Strona:F. Mirandola - Tropy.djvu/29

    Z Wikiźródeł, wolnej biblioteki
    Ta strona została uwierzytelniona.

    Strach nagły zatrząsł patrzącym. Przetarł oczy i spojrzał wokoło.
    Spostrzegł, że stoi w sklepiku oparty o ścianę. Właścicielka patrzyła nań ze współczuciem.
    — Słabo się panu zrobiło?
    Nie odparł nic. Zapłacił, wziął swój pakunek i szybko pobiegł do domu.
    W susach dostał się do swego mieszkania, szarpnął drzwi i stanął jak wryty.
    Nadsłuchiwał z wytężoną uwagą, nie spuszczając z oka wodociągu.
    Ni kropla nie padła w muszlę.
    Zatrząsł nim straszny, niepohamowany żal.
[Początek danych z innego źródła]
Lemma InMemoryStorage_setCustomSignals_eq customSignals storage :
  setCustomSignals InMemoryStorage customSignals storage
  = match mergeCustomSignals customSignals
            (InMemoryStorage_stored storage) with
    | Throw e => (Throw e, storage)
    | Ok merged => (Ok merged, <["custom_signals" := merged]> storage)
    end.
Proof.
  cbn. unfold InMemoryStorage_setCustomSignals.
  destruct (mergeCustomSignals _ _); [|done]. by rewrite index_insert.
Qed.

Lemma IndexedDbStorage_setCustomSignals_eq this medium customSignals store :
  openDbPromise this = Ok () →
  getRequest medium = onsuccess →
  setCustomSignals (IndexedDbStorage this medium) customSignals store
  = match mergeCustomSignals customSignals
            (IndexedDbStorage_stored this store) with
    | Throw e => (Throw e, store)
    | Ok merged =>
        match putRequest medium with
        | onsuccess =>
            (Ok merged,
             put {| compositeKey := createCompositeKey this custom_signals;
                    value := merged |} store)
        | onerror m => (Throw (toFirebaseError m STORAGE_SET), store)
        | throws m =>
            (Throw (ERROR_FACTORY_create STORAGE_SET (originalErrorMessage m)),
             store)
        end
    end.
Proof.
  intros Hopen Hget. cbn.
  unfold IndexedDbStorage_setCustomSignals, mbind, Async_bind, liftResult,
    getWithTransaction, setWithTransaction, mret, Async_ret.
  rewrite Hopen, Hget.
  destruct (mergeCustomSignals _ _); [|done].
  by destruct (putRequest medium).
Qed.

Lemma IndexedDbStorage_get_eq this medium key store :
  openDbPromise this = Ok () →
  getRequest medium = onsuccess →
  get (IndexedDbStorage this medium) key store
  = (Ok (resolvedValue (store !! createCompositeKey this key)), store).
Proof.
  intros Hopen Hget. cbn.
  unfold IndexedDbStorage_get, mbind, Async_bind, liftResult,
    getWithTransaction.
  by rewrite Hopen, Hget.
Qed.
(** X16.  The script catches every [RuntimeError] of its run and prints
    "Error: <message>" instead of raising; what it raises is never a
    [RuntimeError].  For a request that raises a [RequestException] the
    line is "Error: API request failed: <cause>".  When the run returns,
    the line is "Report generated: api_report.docx". *)
Theorem main_reports_runtime_errors e s :
  (∀ x s', main e s = (Raise x, s') →
           isinstance_RuntimeError x = false ∧
           run None e (main_state s) = (Raise x, s')) ∧
  (∀ x s', run None e (main_state s) = (Raise x, s') →
           isinstance_RuntimeError x = true →
           main e s = (Ok (lit "Error: " ++ exn_str x), s')) ∧
  (∀ c, sent None e (main_state s) = Raise c →
        isinstance_RequestException c = true →
        main e s
        = (Ok (lit "Error: API request failed: " ++ exn_str c), main_state s)) ∧
  (∀ path s', run None e (main_state s) = (Ok path, s') →
              main e s = (Ok (lit "Report generated: api_report.docx"), s')).
Proof.
  split; [|split; [|split]].
  - intros x s'. rewrite main_eq. fold (main_state s).
    destruct (run None e (main_state s)) as [[path|y] s1]; [done|].
    destruct (isinstance_RuntimeError y) eqn:Hy; [done|].
    by intros [= <- <-].
  - intros x s' Hrun Hx. rewrite main_eq. fold (main_state s).
    by rewrite Hrun, Hx.
  - intros c Hsent Hc. rewrite main_eq. fold (main_state s).
    by rewrite (run_fetch_raise _ _ _ _ _
                  (fetch_data_get_raises _ _ _ _ Hsent Hc)).
  - intros path s' Hrun. rewrite main_eq. fold (main_state s). rewrite Hrun.
    by apply run_ok_inv in Hrun as (? & ? & _ & _ & _ & -> & _).
Qed.
Definition ExecutePOSTRequestEx (urlStr contentType body : string)
    (preReq : Request -> M Request) : M Response :=
  match NewRequest url_ok "POST" urlStr (Some body) with
  | None => go_panic nil_dereference
  | Some req =>
      let req := req_Header_Add "Content-Type" contentType req in
      let req := req_Header_Add "OData-Version" "4.0" req in
      let req := req_Header_Add "Accept" "application/json" req in
      (* Allow additional processing of the request before actually executing *)
      req <-- preReq req ;;
      v <-- get_Verbose ;;
      _ <-- when v (_ <-- Println (Method req +:+ " " +:+ URL req) ;; Println body) ;;
      r <-- Do req ;;
      match r with
      | inl err => log_Fatal err
      | inr resp => ret resp
      end
  end.

(** The processing callback: a function of the response body that owns a
    state of its own and may itself end the process ([log.Fatal] on a body
    it cannot decode) or panic. *)
Definition Callback (R : Type) : Type := CB -> string -> CB * Result R.

Definition call {R} (processResponse : Callback R) (body : string) : M R := fun w =>
  let '(s', r) := processResponse (user w) body in
  (r, {| Verbose := Verbose w; net := net w; bodies := bodies w;
         deferred := deferred w; stdout := stdout w;
         trace := trace w ++ [EvProcess body]; user := s' |}).

(** [time.Sleep(d)] *)
Definition Sleep (d : Z) : M unit := emit (EvSleep d).

(** The loop of [IterateCollection]; [fuel] bounds the number of pages. *)
Fixpoint IterateLoop (fuel : nat) (datasourceServiceRootURL nextLink : string)
    (processResponse : Callback (Z * string)) : M unit :=
  if is_empty nextLink then ret tt
  else
    match fuel with
    | O => out_of_fuel
    | S fuel' =>
        resp <-- ExecuteGETRequest (datasourceServiceRootURL +:+ nextLink) ;;
        _ <-- DeferClose (Body resp) ;;
        body <-- ReadAll (Body resp) ;;
        v <-- get_Verbose ;;
        _ <-- when v (Println body) ;;
        (* Process the response *)
        r <-- call processResponse body ;;
        IterateLoop fuel' datasourceServiceRootURL (snd r) processResponse
    end.

Definition IterateCollection (fuel : nat) (datasourceServiceRootURL urlStr : string)
    (processResponse : Callback (Z * string)) : M unit :=
  func (IterateLoop fuel datasourceServiceRootURL urlStr processResponse).

(** The pre-request hook of [TrackCollection]:
    [func(req) { req.Header.Add("Prefer", "odata.track-changes") }]. *)
Definition PreferTrackChanges (req : Request) : M Request :=
  ret (req_Header_Add "Prefer" "odata.track-changes" req).

(** One pass through the body of the loop of [TrackCollection], up to the
    return of the callback: request, deferred close, drain, callback.  The
    result is the pair (nextLink, deltaLink). *)
Definition TrackFetch (serviceRootURL urlStr : string)
    (processResponse : Callback (string * string)) : M (string * string) :=
  resp <-- ExecuteGETRequestEx (serviceRootURL +:+ urlStr) PreferTrackChanges ;;
  _ <-- DeferClose (Body resp) ;;
  body <-- ReadAll (Body resp) ;;
  v <-- get_Verbose ;;
  _ <-- when v (Println body) ;;
  (* Process the response *)
  call processResponse body.

(** The loop of [TrackCollection]; [fuel] bounds the number of cycles. *)
Fixpoint TrackLoop (fuel : nat) (serviceRootURL urlStr : string) (interval : Z)
    (processResponse : Callback (string * string)) : M unit :=
  if is_empty urlStr then ret tt
  else
    match fuel with
    | O => out_of_fuel
    | S fuel' =>
        links <-- TrackFetch serviceRootURL urlStr processResponse ;;
        let '(nextLink, deltaLink) := links in
        if negb (is_empty nextLink) then
          (* Continue processing the collection being returned *)
          TrackLoop fuel' serviceRootURL nextLink interval processResponse
        else if negb (is_empty deltaLink) then
          (* Wait before querying for the next deltaLink *)
          _ <-- Sleep interval ;;
          (* Continue with the deltaLink *)
          TrackLoop fuel' serviceRootURL deltaLink interval processResponse
        else
          (* Seems the server is no longer willing to give us deltas. *)
          ret tt
    end.

Definition TrackCollection (fuel : nat) (serviceRootURL urlStr : string) (interval : Z)
    (processResponse : Callback (string * string)) : M unit :=
  func (TrackLoop fuel serviceRootURL urlStr interval processResponse).

Definition CRLF : string := String (ascii_of_nat 13) (String (ascii_of_nat 10) "").

Definition ValidateStatusCode (resp : Response) (statusCode : Z)
    (logFmt : unit -> string) : M unit :=
  func (
    if negb (StatusCode resp =? statusCode) then
      _ <-- DeferClose (Body resp) ;;
      body <-- ReadAll (Body resp) ;;
      log_Fatal (logFmt tt +:+ CRLF +:+ "Server responded with: " +:+ Status resp
                 +:+ CRLF +:+ body)
    else ret tt).

End Client.

Arguments World : clear implicits.
Arguments M : clear implicits.
Arguments Callback : clear implicits.

(** ** A transport that replays injected responses

    The test double of the specification: the transport answers the n-th
    round trip with the n-th seeded entry, whatever the request, and fails
    once the seeded entries are used up. *)
Definition Replay (q : list (string + RawResponse)) (req : Request)
  : list (string + RawResponse) * (string + RawResponse) :=
  match q with
  | [] => ([], inl "EOF")
  | r :: q' => (q', r)
  end.

(** ** main.go *)

(** [os.Getenv]: the value of the variable, empty when it is not set. *)
Definition Getenv (env : gmap string string) (key : string) : string :=
  default "" (env !! key).

Definition digit_of (c : ascii) : option Z :=
  let n := Z.of_nat (nat_of_ascii c) in
  if (48 <=? n) && (n <=? 57) then Some (n - 48) else None.

(** The decimal value of a string of digits, read left to right. *)
Fixpoint parse_digits (acc : Z) (s : string) : option Z :=
  match s with
  | EmptyString => Some acc
  | String c s' =>
      match digit_of c with
      | Some d => parse_digits (10 * acc + d) s'
      | None => None
      end
  end.

Definition MaxInt64 : Z := 9223372036854775807.
Definition MinInt64 : Z := -9223372036854775808.
Definition MaxUint64 : Z := 18446744073709551615.

Inductive NumError := ErrSyntax | ErrRange.

(** The loop of [strconv.ParseUint] for base 10 and 64 bits, byte by byte:
    a byte that is no digit is a syntax error; a digit that takes the value
    past [MaxUint64] ends the scan at once with that value and a range
    error, whatever follows. *)
Fixpoint ParseUint_loop (n : Z) (s : string) : Z * option NumError :=
  match s with
  | EmptyString => (n, None)
  | String c s' =>
      match digit_of c with
      | None => (0, Some ErrSyntax)
      | Some d =>
          if MaxUint64 / 10 + 1 <=? n then (MaxUint64, Some ErrRange)
          else if MaxUint64 <? 10 * n + d then (MaxUint64, Some ErrRange)
          else ParseUint_loop (10 * n + d) s'
      end
  end.

Definition ParseUint (s : string) : Z * option NumError :=
  if is_empty s then (0, Some ErrSyntax) else ParseUint_loop 0 s.

(** [strconv.Atoi] where [int] has 64 bits: an optional sign, then
    [ParseUint] on the rest.  The result is the value and whether an error
    is returned: on a syntax error the value is 0, on a value out of range
    it is the nearest of [MinInt64] and [MaxInt64]. *)
Definition Atoi (s : string) : Z * bool :=
  match s with
  | EmptyString => (0, true)
  | String c rest =>
      let '(neg, digits) :=
        if Ascii.eqb c "+" then (false, rest)
        else if Ascii.eqb c "-" then (true, rest)
        else (false, s) in
      match ParseUint digits with
      | (_, Some ErrSyntax) => (0, true)
      | (un, _) =>
          if negb neg && (MaxInt64 <? un) then (MaxInt64, true)
          else if neg && (- MinInt64 <? un) then (MinInt64, true)
          else (if neg then - un else un, false)
      end
  end.

(** The value of the variable [interval] after lines 126-129 of main.go. *)
Definition main_interval (env : gmap string string) : Z :=
  let interval := fst (Atoi (Getenv env "TM1_TRACKER_INTERVAL")) in
  if interval <? 1 then 5 else interval.

(** Arithmetic on [int64], the type under [time.Duration]: results wrap. *)
Definition wrap64 (z : Z) : Z := (z + 2 ^ 63) mod 2 ^ 64 - 2 ^ 63.

Definition Second : Z := 1000000000.

(** [time.Duration(interval)*time.Second], the argument main passes to
    [TrackCollection]. *)
Definition main_duration (env : gmap string string) : Z :=
  wrap64 (main_interval env * Second).

(** Go compares strings byte by byte. *)
Fixpoint string_ltb (a b : string) : bool :=
  match a, b with
  | _, EmptyString => false
  | EmptyString, String _ _ => true
  | String x a', String y b' =>
      if (nat_of_ascii x <? nat_of_ascii y)%nat then true
      else if (nat_of_ascii y <? nat_of_ascii x)%nat then false
      else string_ltb a' b'
  end.

Definition LF : string := String (ascii_of_nat 10) "".

(** The version gate of main (lines 187-189) applied to the body of the
    version response: [string(version)[0:10]] panics when the body has fewer
    than 10 bytes. *)
Definition main_version_gate (version : string) : Result unit :=
  if (String.length version <? 10)%nat then
    Panic "runtime error: slice bounds out of range"
  else if string_ltb (substring 0 10 version) "10.2.20500" then
    Fatal ("The TM1 Server version of your server is: " +:+ version +:+ " " +:+ LF
           +:+ " Minimal required version to use a tracker is 10.2.2 FP5!" +:+ LF)
  else Ok tt.


(** ** main.go: processing the message log entries *)

(** [MessageLogEntry] *)
Record MessageLogEntry := mkEntry {
  SessionID : Z;
  ThreadID : Z;
  Logger : string;
  Level : string;
  TimeStamp : string;
  Message : string
}.

(** [MessageLogEntriesResponse]: the decoded response body. *)
Record MessageLogEntriesResponse := mkEntries {
  ODataContext : string;                       (* Context, "@odata.context" *)
  Count : Z;
  MessageLogEntries : list MessageLogEntry;
  NextLink : string;
  DeltaLink : string
}.

(** [odata.Verbose = false] *)
Definition set_Verbose {Net CB : Type} (v : bool) : M Net CB unit := fun w =>
  (Ok tt, {| Verbose := v; net := net w; bodies := bodies w;
             deferred := deferred w; stdout := stdout w;
             trace := trace w; user := user w |}).

(** A result computed without the world. *)
Definition lift_result {Net CB A : Type} (r : Result A) : M Net CB A := fun w => (r, w).

(** [req.Header.Set(key, value)]: the value replaces what the name had. *)
Definition Header_Set (key value : string) (h : Header) : Header :=
  <[key := [value]]> h.

Section Main.

(** [Time] stands for [time.Time]; [url_ok] says which strings [url.Parse]
    accepts.  The three functions are the library calls of main.go that are
    not modelled further:
    [time.Parse(time.RFC3339Nano, s)] with its error dropped,
    [json.Unmarshal] into a [MessageLogEntriesResponse] (the error message
    on the left), and [base64.StdEncoding.EncodeToString]. *)
Context {Net Time : Type}.
Variable RoundTrip : Net -> Request -> Net * (string + RawResponse).
Variable url_ok : string -> bool.
Variable time_Parse : string -> Time.
Variable json_Unmarshal : string -> string + MessageLogEntriesResponse.
Variable b64_EncodeToString : string -> string.

(** A line written by [fmt.Printf] in [processMessageLogEntries], by its
    format and arguments: ["QUERY,%d,%s,%s,%0.3f\n"] with the count, the two
    time stamps and the seconds between them, ["ERROR,%d,ERROR,ERROR,0.000\n"]
    and ["ERROR,%d,VIEW CREATED EXPECTED,ERROR,0.000\n"] with the count. *)
Inductive Line :=
| QUERY (count : Z) (tsStart tsEntry : Time)
| ERROR (count : Z)
| VIEW_CREATED_EXPECTED (count : Z).
(** The string each member of the enum is at run time. *)
Definition wire (e : ImageUploadExpiration) : string :=
  match e with
  | OneHour => "PT1H"
  | SixMonths => "P6M"
  | Never => ""
  end.

Inductive Image : Type :=
| OfBlob (b : Blob)
| OfBuffer (b : Buffer).

Module ImageUploadOptions.
Record t : Type := mk {
  image : Image;
  username : Field string;
  expiration : Field ImageUploadExpiration;
  album : Field string;
  name : Field string
}.
End ImageUploadOptions.

Module ApiOptions.
Record t : Type := mk {
  body : FormData.t;
  username : option string;
  cookie : option string;
  origin : option string;
  endpoint : option string;
  endpointUseOrigin : option bool
}.

(** [{ body }]. *)
Definition of_body (b : FormData.t) : t :=
  mk b None None None None None.
End ApiOptions.

Module ApiConfig.
Record t : Type := mk {
  key : option string;
  cookie : option string;
  username : option string
}.
End ApiConfig.

(** The argument of [removeImages]: [string[] | string]. *)
Inductive ImageIds : Type :=
| One (id : string)
| Many (ids : list string).

(** [id.length]. *)
Definition ids_length (id : ImageIds) : nat :=
  match id with
  | One s => String.length s
  | Many l => List.length l
  end.

(** [blob instanceof Blob], for a value already known to be a blob. *)
Definition instanceof_Blob (_ : Blob) : bool := true.
(** * The validated execution contract of api-template/src/index.ts

    [buildFunctionContext] wraps an asynchronous handler between three zod
    schemas and returns an object whose [execute] entry point validates the
    raw input, awaits the handler, validates what the handler returned and
    traps every exception of the handler and of the output validation.

    The development embeds the function as it is written: JavaScript values
    as an inductive type, the [async] function as a computation in a small
    monad that threads a store (the slots of the returned object and a trace
    of the calls made to the collaborators) and ends in a normal completion,
    an abrupt completion (a thrown value) or a suspension on a promise that
    never settles. *)

From Stdlib Require Import String Ascii ZArith List Arith Lia DecimalString.
Import ListNotations.
Open Scope string_scope.

Set Warnings "-register-all".

(** ** JavaScript values *)

(** The plain-data fragment of JavaScript values. Numbers are the
    integer-valued ones; objects are ordered lists of own properties. *)
Inductive Value : Type :=
| JUndefined
| JNull
| JBool (b : bool)
| JNum (n : Z)
| JStr (s : string)
| JObj (fields : list (string * Value)).

(** What a [throw] statement or a rejected promise carries:
    an instance of [Error] (of any subclass) with its [message],
    or any other value. [Error.message] is a string, as lib.d.ts declares. *)
Inductive Thrown : Type :=
| ErrorInstance (message : string)
| NotAnError (v : Value).

(** [v !== null] *)
Definition strict_neq_null (v : Value) : bool :=
  match v with
  | JNull => false
  | _ => true
  end.

Fixpoint lookup (k : string) (fields : list (string * Value)) : option Value :=
  match fields with
  | [] => None
  | (k', v) :: rest => if String.eqb k k' then Some v else lookup k rest
  end.

(** [k in obj] for an own property *)
Definition has_key (k : string) (fields : list (string * Value)) : bool :=
  match lookup k fields with
  | Some _ => true
  | None => false
  end.

(** [obj[k]]: [undefined] for a missing key *)
Definition get (k : string) (fields : list (string * Value)) : Value :=
  match lookup k fields with
  | Some x => x
  | None => JUndefined
  end.

(** The value of [v.k], when reading it does not throw: [None] for [null]
    and [undefined]. Only keys that no primitive wrapper defines are meant
    (the code reads [err], [res] and [id]). *)
Definition field (v : Value) (k : string) : option Value :=
  match v with
  | JObj fields => Some (get k fields)
  | JNull | JUndefined => None
  | JBool _ | JNum _ | JStr _ => Some JUndefined
  end.

(** ** zod schemas *)

(** The return value of [schema.safeParse(v)]:
    [{ success: true, data }] or [{ success: false, error }].
    The code never reads the [error] of a failed parse. *)
Inductive SafeParseReturn : Type :=
| Success (data : Value)
| Failure.

(** A [z.ZodType] whose [safeParse] returns on every value: the contract
    only ever calls [safeParse] on it. Schemas whose [safeParse] throws are
    the [ThrowingSchema]s further down. *)
Record Schema : Type := mkSchema { safeParse : Value -> SafeParseReturn }.

(** The zod combinators the repository uses in its contracts, with
    [z.null()], [.default(d)] and [.transform(f)]. *)
Inductive ZodType : Type :=
| ZAny
| ZNull
| ZNumber
| ZString
| ZObject (shape : list (string * ZodType))
| ZDefault (inner : ZodType) (d : Value)
| ZTransform (inner : ZodType) (f : Value -> Value).

(** How [z.object] parses the keys of its shape, given the parser of the
    member schemas: every key is parsed (a missing one as [undefined]), a
    key is set in the output when its parsed value is defined or the key
    was present in the input, and one failing key fails the object. *)
Definition parse_shape (parse : ZodType -> Value -> SafeParseReturn)
    (fields : list (string * Value))
  : list (string * ZodType) -> option (list (string * Value)) :=
  fix go (sh : list (string * ZodType)) : option (list (string * Value)) :=
    match sh with
    | [] => Some []
    | (k, tk) :: rest =>
        match parse tk (get k fields), go rest with
        | Success d, Some out =>
            match d with
            | JUndefined => if has_key k fields then Some ((k, d) :: out)
                            else Some out
            | _ => Some ((k, d) :: out)
            end
        | _, _ => None
        end
    end.

(** zod's synchronous parse. [z.object] accepts objects only and strips
    the keys that are not in its shape; [.default(d)] parses [d] in place
    of [undefined]; [.transform(f)] applies [f] to the parsed value. *)
Fixpoint zparse (t : ZodType) (v : Value) : SafeParseReturn :=
  match t with
  | ZAny => Success v
  | ZNull => match v with JNull => Success JNull | _ => Failure end
  | ZNumber => match v with JNum _ => Success v | _ => Failure end
  | ZString => match v with JStr _ => Success v | _ => Failure end
  | ZObject shape =>
      match v with
      | JObj fields =>
          match parse_shape zparse fields shape with
          | Some out => Success (JObj out)
          | None => Failure
          end
      | _ => Failure
      end
  | ZDefault inner d =>
      match v with
      | JUndefined => zparse inner d
      | _ => zparse inner v
      end
  | ZTransform inner f =>
      match zparse inner v with
      | Success d => Success (f d)
      | Failure => Failure
      end
  end.

Definition zod (t : ZodType) : Schema := mkSchema (zparse t).

(** [schema.safeParse(v).success] *)
Definition accepts (S : Schema) (v : Value) : Prop :=
  exists data, safeParse S v = Success data.

(** ** The call result *)

(** [{ res: R | null; err: E | null }] *)
Record Envelope : Type := mkEnvelope { res : Value; err : Value }.

(** ** Handlers *)

(** What a call [execution({ input, error })] can do. A handler declared
    [async] never throws synchronously, but the parameter type only asks
    for a function that returns a promise. *)
Inductive HandlerBehavior : Type :=
| Resolves (result : Value)
| ThrowsSync (e : Thrown)
| Rejects (e : Thrown)
| NeverSettles.
(** [items.map(f)], the calls made from left to right. *)
Fixpoint map_M {A B} (f : A -> M B) (items : list A) : M (list B) :=
  match items with
  | [] => ret []
  | x :: rest =>
      let* y := f x in
      let* ys := map_M f rest in
      ret (y :: ys)
  end.

(** [v.map(f)] on a value that came out of [JSON.parse]: only an array has
    the method. *)
Definition call_map {B} (v : value) (f : value -> M B) : M (list B) :=
  match v with
  | VArr items => map_M f items
  | _ => throw TypeError
  end.

(** [await Promise.all(promises)] rejects as soon as one promise does. *)
Fixpoint Promise_all (promises : list promise) : result unit :=
  match promises with
  | [] => Ok tt
  | Ok _ :: rest => Promise_all rest
  | Throw e :: _ => Throw e
  end.

Section AddQuestion.

(** The store's answer to an insertion request. *)
Variable insert : NewQuestion -> promise.

Definition addQuestion (q : NewQuestion) : M promise :=
  fun s =>
    (Ok (insert q),
     {| issued := issued s ++ [q];
        pool := if is_ok (insert q) then pool s ++ [q] else pool s |}).

End AddQuestion.

(** The shape of both [map] callbacks: build the request, hand it to the
    store. *)
Definition save (build : value -> result NewQuestion)
    (insert : NewQuestion -> promise) (q : value) : M promise :=
  let* request := lift (build q) in
  addQuestion insert request.

(** The store once the requests [rs] have been issued in turn. *)
Definition after (insert : NewQuestion -> promise) (s : store)
    (rs : list NewQuestion) : store :=
  {| issued := issued s ++ rs;
     pool := pool s ++ filter (fun r => is_ok (insert r)) rs |}.
(** * Chunked CSV ingestion into a relational table

    A shallow embedding of the two loaders of the repository,
    [ingest_data] (src/ingest_data.py) and [run] (src/zones_data.py),
    together with a model of the library calls they are made of:
    [pd.read_csv] (whole-file and chunked), [DataFrame.head],
    [DataFrame.to_sql] and [print].

    Modelling envelope.  A CSV source is taken after tokenisation: a header
    (the column names as the parser reports them) and the data records, each
    a list of field literals.  What a literal becomes under a declared dtype,
    under date parsing or under type inference is left to three functions the
    development is parametric in; only the fact that a declared dtype can
    reject a literal matters to the control flow.  What the reader does
    with its missing-value markers and with non-numeric text in a column of a
    declared dtype is fixed by [read_literal].  A record shorter than the
    header reads as padded with missing fields and a longer one makes its
    batch fail to tokenise; the parser's reading of a longer first record as
    carrying an unnamed index is outside the model.  The destination database
    is a finite map from table names to tables, with the history of the
    statements executed against it; its tables are untyped, so insert-time
    type errors are outside the model. *)

From Stdlib Require Import ZArith Ascii String List Bool Lia.
From stdpp Require Import gmap strings list fin_maps pretty.

Local Open Scope string_scope.

(** ** Constants of src/ingest_data.py *)

Inductive dtype := Int64 | float64 | string_dtype.

(** [DTYPE]: the explicit schema, a Python dict from column name to dtype. *)
Definition DTYPE : gmap string dtype :=
  list_to_map
    [ ("VendorID", Int64);
      ("passenger_count", Int64);
      ("trip_distance", float64);
      ("RatecodeID", Int64);
      ("store_and_fwd_flag", string_dtype);
      ("PULocationID", Int64);
      ("DOLocationID", Int64);
      ("payment_type", Int64);
      ("fare_amount", float64);
      ("extra", float64);
      ("mta_tax", float64);
      ("tip_amount", float64);
      ("tolls_amount", float64);
      ("improvement_surcharge", float64);
      ("total_amount", float64);
      ("congestion_surcharge", float64) ].

Definition PARSE_DATES : list string :=
  [ "tpep_pickup_datetime"; "tpep_dropoff_datetime" ].

(** The column types the claims call numeric. *)
Definition is_numeric (d : dtype) : bool :=
  match d with
  | Int64 | float64 => true
  | string_dtype => false
  end.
Wpadł do pokoju i zwracając się do Tośki, wrzasnął, aż szyby w oknach zabrzękły.
    — Precz!
    Wskazywał drzwi, stał blady, zęby mu szczękały.
    — Zwaryowałeś? — spytała przerażona.
    — Precz! — powtórzył i tupnął nogą.
    Zaczęła zbierać części ubrania, blada, smutna, obrażona do głębi duszy, a piersiami jej wstrząsał jęk okropny.
    On zaś czując, że się nogi pod nim uginają, padł na łóżko i wybuchnął strasznym płaczem.
    — Franek! Franek! — zawołała przez łzy.
    Objęła go za szyję i płakała razem z nim.